*** Opening Extracted material ***

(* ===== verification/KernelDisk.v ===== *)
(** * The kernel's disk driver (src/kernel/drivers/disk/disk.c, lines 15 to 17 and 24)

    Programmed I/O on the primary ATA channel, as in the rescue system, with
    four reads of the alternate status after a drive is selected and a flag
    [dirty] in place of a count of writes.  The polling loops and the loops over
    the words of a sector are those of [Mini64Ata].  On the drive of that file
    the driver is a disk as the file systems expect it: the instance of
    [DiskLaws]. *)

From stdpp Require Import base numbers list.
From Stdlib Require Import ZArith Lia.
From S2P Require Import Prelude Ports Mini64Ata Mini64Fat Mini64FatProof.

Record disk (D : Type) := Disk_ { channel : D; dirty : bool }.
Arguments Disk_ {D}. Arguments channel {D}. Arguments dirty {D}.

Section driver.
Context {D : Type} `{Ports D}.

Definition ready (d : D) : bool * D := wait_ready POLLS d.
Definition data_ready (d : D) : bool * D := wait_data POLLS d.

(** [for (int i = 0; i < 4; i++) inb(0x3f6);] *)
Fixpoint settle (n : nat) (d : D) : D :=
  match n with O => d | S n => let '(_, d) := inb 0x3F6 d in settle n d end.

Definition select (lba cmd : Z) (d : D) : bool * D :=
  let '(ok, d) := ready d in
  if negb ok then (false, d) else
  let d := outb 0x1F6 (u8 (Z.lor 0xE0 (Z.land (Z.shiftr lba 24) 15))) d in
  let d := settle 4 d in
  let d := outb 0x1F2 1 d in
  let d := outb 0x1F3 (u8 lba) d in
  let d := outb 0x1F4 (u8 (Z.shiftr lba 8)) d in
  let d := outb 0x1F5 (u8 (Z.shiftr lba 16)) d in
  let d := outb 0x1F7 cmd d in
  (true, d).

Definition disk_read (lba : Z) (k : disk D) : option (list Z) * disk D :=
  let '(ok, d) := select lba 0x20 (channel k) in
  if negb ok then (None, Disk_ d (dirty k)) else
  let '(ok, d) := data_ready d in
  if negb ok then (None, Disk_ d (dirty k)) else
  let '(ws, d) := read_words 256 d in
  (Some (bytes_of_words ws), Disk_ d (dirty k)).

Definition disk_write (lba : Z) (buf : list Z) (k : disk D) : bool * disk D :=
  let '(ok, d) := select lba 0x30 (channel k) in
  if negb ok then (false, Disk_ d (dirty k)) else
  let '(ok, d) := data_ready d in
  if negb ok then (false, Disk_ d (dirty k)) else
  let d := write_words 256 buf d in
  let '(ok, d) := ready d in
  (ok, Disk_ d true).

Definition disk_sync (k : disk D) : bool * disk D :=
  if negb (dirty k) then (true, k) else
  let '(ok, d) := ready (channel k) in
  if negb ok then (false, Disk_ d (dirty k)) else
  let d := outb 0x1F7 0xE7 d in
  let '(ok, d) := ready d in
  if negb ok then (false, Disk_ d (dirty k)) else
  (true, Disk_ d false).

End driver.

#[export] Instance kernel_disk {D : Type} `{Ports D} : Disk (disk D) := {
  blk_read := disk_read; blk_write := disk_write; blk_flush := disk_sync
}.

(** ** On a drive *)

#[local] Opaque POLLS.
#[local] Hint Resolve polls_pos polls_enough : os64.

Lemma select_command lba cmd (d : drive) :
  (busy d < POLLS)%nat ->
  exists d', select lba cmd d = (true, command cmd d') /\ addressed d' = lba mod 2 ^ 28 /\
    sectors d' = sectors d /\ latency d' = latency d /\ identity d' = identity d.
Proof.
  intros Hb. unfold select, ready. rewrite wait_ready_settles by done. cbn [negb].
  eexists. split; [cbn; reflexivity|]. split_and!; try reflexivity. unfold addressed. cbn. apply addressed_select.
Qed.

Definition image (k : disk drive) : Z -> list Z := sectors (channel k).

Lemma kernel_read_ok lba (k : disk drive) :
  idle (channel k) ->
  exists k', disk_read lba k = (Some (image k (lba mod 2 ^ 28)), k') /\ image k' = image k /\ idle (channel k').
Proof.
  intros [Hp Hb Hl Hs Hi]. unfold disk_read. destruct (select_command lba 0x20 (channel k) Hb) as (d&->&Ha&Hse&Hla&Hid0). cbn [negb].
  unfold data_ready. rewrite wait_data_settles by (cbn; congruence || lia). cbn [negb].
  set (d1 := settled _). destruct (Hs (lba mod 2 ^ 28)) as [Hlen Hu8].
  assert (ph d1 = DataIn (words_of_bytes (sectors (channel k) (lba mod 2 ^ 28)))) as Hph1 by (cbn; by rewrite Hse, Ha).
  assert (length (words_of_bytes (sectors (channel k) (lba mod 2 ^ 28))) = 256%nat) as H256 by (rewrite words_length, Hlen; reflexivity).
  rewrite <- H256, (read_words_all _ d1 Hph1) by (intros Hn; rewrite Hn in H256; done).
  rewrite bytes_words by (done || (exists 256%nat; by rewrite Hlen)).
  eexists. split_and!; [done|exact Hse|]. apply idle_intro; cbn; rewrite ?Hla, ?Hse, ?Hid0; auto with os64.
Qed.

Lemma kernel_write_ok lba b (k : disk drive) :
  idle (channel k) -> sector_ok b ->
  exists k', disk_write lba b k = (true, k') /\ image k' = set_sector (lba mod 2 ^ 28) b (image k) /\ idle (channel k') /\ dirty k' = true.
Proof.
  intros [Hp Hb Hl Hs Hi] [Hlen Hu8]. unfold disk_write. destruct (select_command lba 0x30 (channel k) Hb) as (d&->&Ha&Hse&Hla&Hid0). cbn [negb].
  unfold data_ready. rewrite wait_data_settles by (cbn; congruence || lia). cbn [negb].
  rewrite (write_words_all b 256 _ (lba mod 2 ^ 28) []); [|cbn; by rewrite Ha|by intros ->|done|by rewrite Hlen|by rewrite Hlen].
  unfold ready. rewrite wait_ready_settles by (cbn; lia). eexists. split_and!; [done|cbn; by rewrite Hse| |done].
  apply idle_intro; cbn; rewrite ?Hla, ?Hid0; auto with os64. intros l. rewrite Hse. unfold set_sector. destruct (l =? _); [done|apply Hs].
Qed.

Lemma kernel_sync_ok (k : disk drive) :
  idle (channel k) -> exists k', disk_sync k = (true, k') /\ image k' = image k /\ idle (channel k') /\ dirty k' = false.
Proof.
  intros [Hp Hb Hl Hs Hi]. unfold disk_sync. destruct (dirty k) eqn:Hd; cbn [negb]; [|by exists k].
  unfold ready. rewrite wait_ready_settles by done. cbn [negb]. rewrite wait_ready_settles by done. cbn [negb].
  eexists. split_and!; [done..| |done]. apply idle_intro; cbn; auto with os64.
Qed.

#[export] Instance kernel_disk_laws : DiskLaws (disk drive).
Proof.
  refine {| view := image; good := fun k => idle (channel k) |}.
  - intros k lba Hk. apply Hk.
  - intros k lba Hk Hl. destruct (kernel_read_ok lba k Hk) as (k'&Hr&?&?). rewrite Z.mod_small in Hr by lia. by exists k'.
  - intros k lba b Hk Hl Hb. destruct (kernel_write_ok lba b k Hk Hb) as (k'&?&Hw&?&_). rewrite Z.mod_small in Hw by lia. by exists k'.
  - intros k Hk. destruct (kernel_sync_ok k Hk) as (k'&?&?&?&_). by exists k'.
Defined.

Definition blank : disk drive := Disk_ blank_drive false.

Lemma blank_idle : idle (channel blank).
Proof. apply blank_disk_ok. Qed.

*** Closing Extracted material ***

**Assigned task:**
The line with "Lemma kernel_sync_ok (k" through the last line of the entries above: output exactly those lines and nothing else.

**Answer space:**
Lemma kernel_sync_ok (k : disk drive) :
  idle (channel k) -> exists k', disk_sync k = (true, k') /\ image k' = image k /\ idle (channel k') /\ dirty k' = false.
Proof.
  intros [Hp Hb Hl Hs Hi]. unfold disk_sync. destruct (dirty k) eqn:Hd; cbn [negb]; [|by exists k].
  unfold ready. rewrite wait_ready_settles by done. cbn [negb]. rewrite wait_ready_settles by done. cbn [negb].
  eexists. split_and!; [done..| |done]. apply idle_intro; cbn; auto with os64.
Qed.

#[export] Instance kernel_disk_laws : DiskLaws (disk drive).
Proof.
  refine {| view := image; good := fun k => idle (channel k) |}.
  - intros k lba Hk. apply Hk.
  - intros k lba Hk Hl. destruct (kernel_read_ok lba k Hk) as (k'&Hr&?&?). rewrite Z.mod_small in Hr by lia. by exists k'.
  - intros k lba b Hk Hl Hb. destruct (kernel_write_ok lba b k Hk Hb) as (k'&?&Hw&?&_). rewrite Z.mod_small in Hw by lia. by exists k'.
  - intros k Hk. destruct (kernel_sync_ok k Hk) as (k'&?&?&?&_). by exists k'.
Defined.

Definition blank : disk drive := Disk_ blank_drive false.

Lemma blank_idle : idle (channel blank).
Proof. apply blank_disk_ok. Qed.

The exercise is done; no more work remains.